Uma clínica dentária de São Paulo deverá pagar indenização por erro em prótese dentária de paciente. A maioria da Terceira Turma do Superior Tribunal de Justiça (STJ) negou recurso da empresa, que argumentava não haver prova de defeito no produto. Para o STJ, diante do conhecimento técnico que possui, a empresa deveria ter apresentado quesitos suplementares aptos a sanar a lacuna do laudo pericial.

Depois de se submeter a tratamento bucal na clínica, o paciente ficou sem dois dentes superiores dianteiros, impossibilitado de usar a prótese dentária e com mordida irregular. Por isso, a clínica foi condenada a indenizá-lo. O valor corresponde ao da prótese com problema mais o necessário para uma nova, além de dez salários mínimos por danos morais.

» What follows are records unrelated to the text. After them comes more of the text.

(** ** Listener bodies *)

(** What the body of an application function does to the registry: a
    sequence of calls of the static methods, on the application's own
    functions, or a [throw]. *)
Inductive stmt : Type :=
  | Subscribe (event : EventBusEnum) (callable : nat)
  | Dispatch (event : EventBusEnum) (payload : IEventPayload)
  | Unsubscribe (event : EventBusEnum) (callable : nat)
  | Once (event : EventBusEnum) (callable : nat)
  | Batch (event : EventBusEnum) (callable : list nat)
  | BatchOnce (event : EventBusEnum) (callable : list nat)
  | Multiple (events : list EventBusEnum) (callable : nat)
  | MultipleOnce (events : list EventBusEnum) (callable : nat)
  | Clear (event : EventBusEnum)
  | ClearAll
  | Throw.

(** How a call ends: it returns, an exception leaves it, or the fuel of the
    interpreter ran out before either. *)
Inductive completion : Type := Normal | Thrown | OutOfFuel.

#[global] Instance completion_eq_dec : EqDecision completion.
Proof. solve_decision. Defined.

(** Sequencing: the rest runs only after a normal completion. *)
Definition and_then (r : state * completion) (k : state → state * completion)
    : state * completion :=
  match r with
  | (s, Normal) => k s
  | _ => r
  end.

Notation "r >>> k" := (and_then r k) (at level 61, left associativity).

(** A statement that calls no listener. *)
Definition quiet (c : stmt) (s : state) : state :=
  match c with
  | Subscribe e l => subscribe e (Listener l) s
  | Unsubscribe e l => unsubscribe e (Listener l) s
  | Once e l => once e (Listener l) s
  | Batch e ls => batch e (Listener <$> ls) s
  | BatchOnce e ls => batchOnce e (Listener <$> ls) s
  | Multiple es l => multiple es (Listener l) s
  | MultipleOnce es l => multipleOnce es (Listener l) s
  | Clear e => clear e s
  | ClearAll => clearAll s
  | Dispatch _ _ | Throw => s
  end.

Section Interpreter.

(** The application: the body of each of its functions, which may depend
    on the argument. *)
Variable code : nat → IEventPayload → list stmt.

(** [this.stack.get(event)?.forEach(callable => callable(payload))], given
    the loop. *)
Definition dispatch_with
    (forEach : nat → nat → IEventPayload → state → state * completion)
    (event : EventBusEnum) (payload : IEventPayload) (s : state)
    : state * completion :=
  match ESMap.get (stack s) event with
  | Some a => forEach a 0 payload s
  | None => (s, Normal)
  end.

(** [call n f payload]: the call [f(payload)].
    [run n body]: the statements of a listener body, in order.
    [forEach n a i payload]: the loop of [Set.prototype.forEach] on the
    object at [a] with its counter at [i]; the data is read again after
    each callback.
    Each call of a function and each statement takes one unit of [n]. *)
Fixpoint call (n : nat) (f : IEventCallable) (payload : IEventPayload)
    (s : state) {struct n} : state * completion :=
  match n with
  | O => (s, OutOfFuel)
  | S n' =>
      let s0 := record f payload s in
      match f with
      | Listener l => run n' (code l payload) s0
      | OnceClosure _ event callable =>
          call n' callable payload s0 >>>
          λ s1, (unsubscribe event f s1, Normal)
      end
  end
with run (n : nat) (body : list stmt) (s : state) {struct n}
    : state * completion :=
  match body with
  | [] => (s, Normal)
  | c :: rest =>
      match n with
      | O => (s, OutOfFuel)
      | S n' =>
          match c with
          | Dispatch e p => dispatch_with (forEach n') e p s
          | Throw => (s, Thrown)
          | _ => (quiet c s, Normal)
          end >>>
          run n' rest
      end
  end
with forEach (n : nat) (a : nat) (i : nat) (payload : IEventPayload)
    (s : state) {struct n} : state * completion :=
  match heap s !! a with
  | None => (s, Normal)
  | Some d =>
      match ESSet.next i d with
      | None => (s, Normal)
      | Some (j, f) =>
          match n with
          | O => (s, OutOfFuel)
          | S n' => call n' f payload s >>> forEach n' a (S j) payload
          end
      end
  end.

(** [static dispatch(event, payload)] *)
Definition dispatch (n : nat) (event : EventBusEnum) (payload : IEventPayload)
    (s : state) : state * completion :=
  dispatch_with (forEach n) event payload s.

End Interpreter.

(** ** Vocabulary of the properties *)

(** The functions called, in order, when [f(payload)] is called and the
    application function it reaches does nothing: [f] itself, and below a
    closure of [once] the callable it wraps. *)
Fixpoint invocations (payload : IEventPayload) (f : IEventCallable)
    : list (IEventCallable * IEventPayload) :=
  (f, payload) ::
  match f with
  | Listener _ => []
  | OnceClosure _ _ callable => invocations payload callable
  end.

(** The application function a function value ends up calling. *)
Fixpoint target (f : IEventCallable) : nat :=
  match f with
  | Listener l => l
  | OnceClosure _ _ callable => target callable
  end.

(** The identity of a closure of [once] is below the counter [c]. *)
Definition allocated (c : nat) (f : IEventCallable) : Prop :=
  match f with
  | Listener _ => True
  | OnceClosure c' _ _ => c' < c
  end.

#[global] Instance allocated_dec c f : Decision (allocated c f).
Proof. destruct f; simpl; apply _. Defined.

(** The states the class can be in: every key of [stack] has a [Set] object
    of its own in the heap, a [Set] holds a value at most once, and the
    closures held were allocated before. *)
Definition wf (s : state) : Prop :=
  NoDup (ESMap.keys (stack s)) ∧
  NoDup (ESMap.values (stack s)) ∧
  Forall (λ a, a < length (heap s)) (ESMap.values (stack s)) ∧
  Forall (λ d, NoDup (ESSet.values d)) (heap s) ∧
  Forall (λ d, Forall (allocated (closures s)) (ESSet.values d)) (heap s).

#[global] Instance wf_dec s : Decision (wf s).
Proof. unfold wf. apply _. Defined.

#[global] Instance stmt_eq_dec : EqDecision stmt.
Proof. solve_decision. Defined.

Section Listeners.

Variable code : nat → IEventPayload → list stmt.

(** An application function registered as it is, whose body for this
    payload does nothing: it returns without a call into the registry. *)
Definition inert (payload : IEventPayload) (f : IEventCallable) : Prop :=
  match f with
  | Listener l => code l payload = []
  | OnceClosure _ _ _ => False
  end.

(** An inert function, or the closure [once] makes for one. *)
Definition plain (payload : IEventPayload) (f : IEventCallable) : Prop :=
  match f with
  | Listener l => code l payload = []
  | OnceClosure _ _ (Listener l) => code l payload = []
  | OnceClosure _ _ (OnceClosure _ _ _) => False
  end.

#[global] Instance inert_dec payload f : Decision (inert payload f).
Proof. destruct f; simpl; apply _. Defined.

#[global] Instance plain_dec payload f : Decision (plain payload f).
Proof. destruct f as [|? ? []]; simpl; apply _. Defined.

(** No body of the application contains a [throw]. *)
Definition never_throws : Prop :=
  ∀ l payload, Throw ∉ code l payload.

End Listeners.

(** The state after the call [f(payload)] of a plain function: the calls are
    noted, and a closure of [once] has unsubscribed itself. *)
Definition after_call (payload : IEventPayload) (f : IEventCallable) (s : state)
    : state :=
  match f with
  | Listener _ => record f payload s
  | OnceClosure _ event callable =>
      unsubscribe event f (record callable payload (record f payload s))
  end.

(** An application for the examples: functions 10 and above re-enter the
    registry or throw, the others do nothing. *)
Definition app (l : nat) (payload : IEventPayload) : list stmt :=
  match l with
  | 10 => [Throw]
  | 20 => [Subscribe USER_CREATED 3]
  | 21 => [Unsubscribe USER_CREATED 2]
  | 22 => [Dispatch USER_UPDATED payload]
  | _ => []
  end.

(** The body of every function but 10 does nothing. *)
Definition calm (l : nat) (payload : IEventPayload) : list stmt :=
  match l with
  | 10 => [Throw]
  | _ => []
  end.

(** No function does anything. *)
Definition idle (l : nat) (payload : IEventPayload) : list stmt := [].

Definition id7 : IEventPayload := [("id"%string, 7%Z)].

(** The state after [forEach] has called the plain functions [vs] in turn. *)
Definition pass (payload : IEventPayload) (vs : list IEventCallable) (s : state)
    : state :=
  foldl (λ s f, after_call payload f s) s vs.

(** The state with further calls noted. *)
Definition noted (tr : list (IEventCallable * IEventPayload)) (s : state) : state :=
  {| stack := stack s; heap := heap s; closures := closures s;
     calls := calls s ++ tr |}.

(** A call ended in a state with property [Inv], with a completion with
    property [Q]. *)
Definition holds (Inv : state → Prop) (Q : completion → Prop)
    (r : state * completion) : Prop :=
  Inv r.1 ∧ Q r.2.

(** How often the call [c] (a function and its argument) occurs in a list
    of calls. *)
Definition times (c : IEventCallable * IEventPayload)
    (tr : list (IEventCallable * IEventPayload)) : nat :=
  length (filter (λ x, x = c) tr).

(** ** Reachable states *)

(** One call of a static method by the application: any method but
    [dispatch], written as the statement for it, or [dispatch], whose state
    is observed however the call ended. *)
Inductive step (code : nat → IEventPayload → list stmt) : state → state → Prop :=
  | step_quiet c s : step code s (quiet c s)
  | step_dispatch n event payload s :
      step code s (dispatch code n event payload s).1.

(** The states the application can bring the class into. *)
Definition reachable (code : nat → IEventPayload → list stmt) (s : state) : Prop :=
  rtc (step code) initial s.

(** ** Vocabulary of the further properties *)

(** The members of the enum, in the order of the source. *)
Definition EventBusEnum_members : list EventBusEnum :=
  [LOG; LOG_ERROR; LOG_INFO; LOG_WARNING; LOG_DEBUG; LOG_CRITICAL;
   LOG_EMERGENCY; LOG_NOTICE; LOG_TRACE; LOG_SILENT;
   SERVER_STARTED; SERVER_STOPPED; SERVER_SHUTDOWN; SERVER_ERROR;
   SERVER_WARNING; SERVER_CRITICAL; SERVER_DEBUG; SERVER_THROW;
   USER_CREATED; USER_UPDATED; USER_DELETED;
   CAPABILITY_CREATED; CAPABILITY_UPDATED; CAPABILITY_DELETED;
   CAPABILITY_ASSIGNED; CAPABILITY_UNASSIGNED; CAPABILITY_OPENED;
   CAPABILITY_CLOSED;
   ROLE_CREATED; ROLE_UPDATED; ROLE_DELETED;
   PERMISSION_CREATED; PERMISSION_UPDATED; PERMISSION_DELETED;
   ROUTE_OPENED; ROUTE_CLOSED].

(** A closure of [once] made for the kind [event]: the kind it unsubscribes
    itself from. *)
Definition once_for (event : EventBusEnum) (f : IEventCallable) : Prop :=
  match f with
  | Listener _ => False
  | OnceClosure _ e _ => e = event
  end.

#[global] Instance once_for_dec event f : Decision (once_for event f).
Proof. destruct f; simpl; apply _. Defined.

(** The closures that [batchOnce(event, gs)] allocates when the counter of
    closures stands at [c], in order. *)
Fixpoint batchOnce_closures (c : nat) (event : EventBusEnum) (gs : list IEventCallable)
    : list IEventCallable :=
  match gs with
  | [] => []
  | g :: gs' => OnceClosure c event g :: batchOnce_closures (S c) event gs'
  end.

(** The closures that [multipleOnce(es, g)] allocates for the kind [event]
    when the counter of closures stands at [c]: one for each occurrence of
    [event] in [es]. *)
Fixpoint multipleOnce_closures (c : nat) (event : EventBusEnum) (g : IEventCallable)
    (es : list EventBusEnum) : list IEventCallable :=
  match es with
  | [] => []
  | e :: es' =>
      (if decide (e = event) then [OnceClosure c e g] else []) ++
      multipleOnce_closures (S c) event g es'
  end.

(** A function of the application, or a closure of [once] made for the kind
    [event] around a function of the application. *)
Definition at_home (event : EventBusEnum) (f : IEventCallable) : Prop :=
  match f with
  | Listener _ => True
  | OnceClosure _ e g => e = event ∧ ∃ l, g = Listener l
  end.

(** Every function held by the [Set] of a kind is at home there. *)
Definition closures_at_home (s : state) : Prop :=
  Forall
    (λ ka : EventBusEnum * nat,
       Forall (at_home ka.1) (from_option ESSet.values [] (heap s !! ka.2)))
    (stack s).

(** The application that also has a function clearing the kind it listens
    to (30), one clearing the registry (31), and one dispatching again with
    an empty payload (32). *)
Definition app2 (l : nat) (payload : IEventPayload) : list stmt :=
  match l with
  | 10 => [Throw]
  | 30 => [Clear USER_CREATED]
  | 31 => [ClearAll]
  | 32 => [Dispatch USER_UPDATED []]
  | _ => []
  end.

A empresa recorreu ao STJ para revisão da decisão. Segundo alegou, a decisão do Tribunal de Justiça do Estado de São Paulo (TJSP) afirmara que o laudo pericial foi inconclusivo, sem esclarecer se o grampo que prendia os dentes apresentou defeito em razão do uso indevido da prótese ou por sua má confecção. Mesmo assim, o TJSP teria condenado a empresa, sem apurar o motivo da quebra do grampo.

Mas a relatora para o acórdão, ministra Nancy Andrighi, negou provimento ao recurso. Ela compreendeu que a empresa, apesar de deter conhecimento técnico, não alegou na perícia a hipótese de mau uso pelo cliente. Conforme a ministra, diante do conhecimento técnico especializado da clínica, era de se esperar que ela atentasse para as lacunas existentes no laudo e apresentasse quesito suplementar para esclarecer o ponto específico. A maioria dos ministros seguiu este entendimento.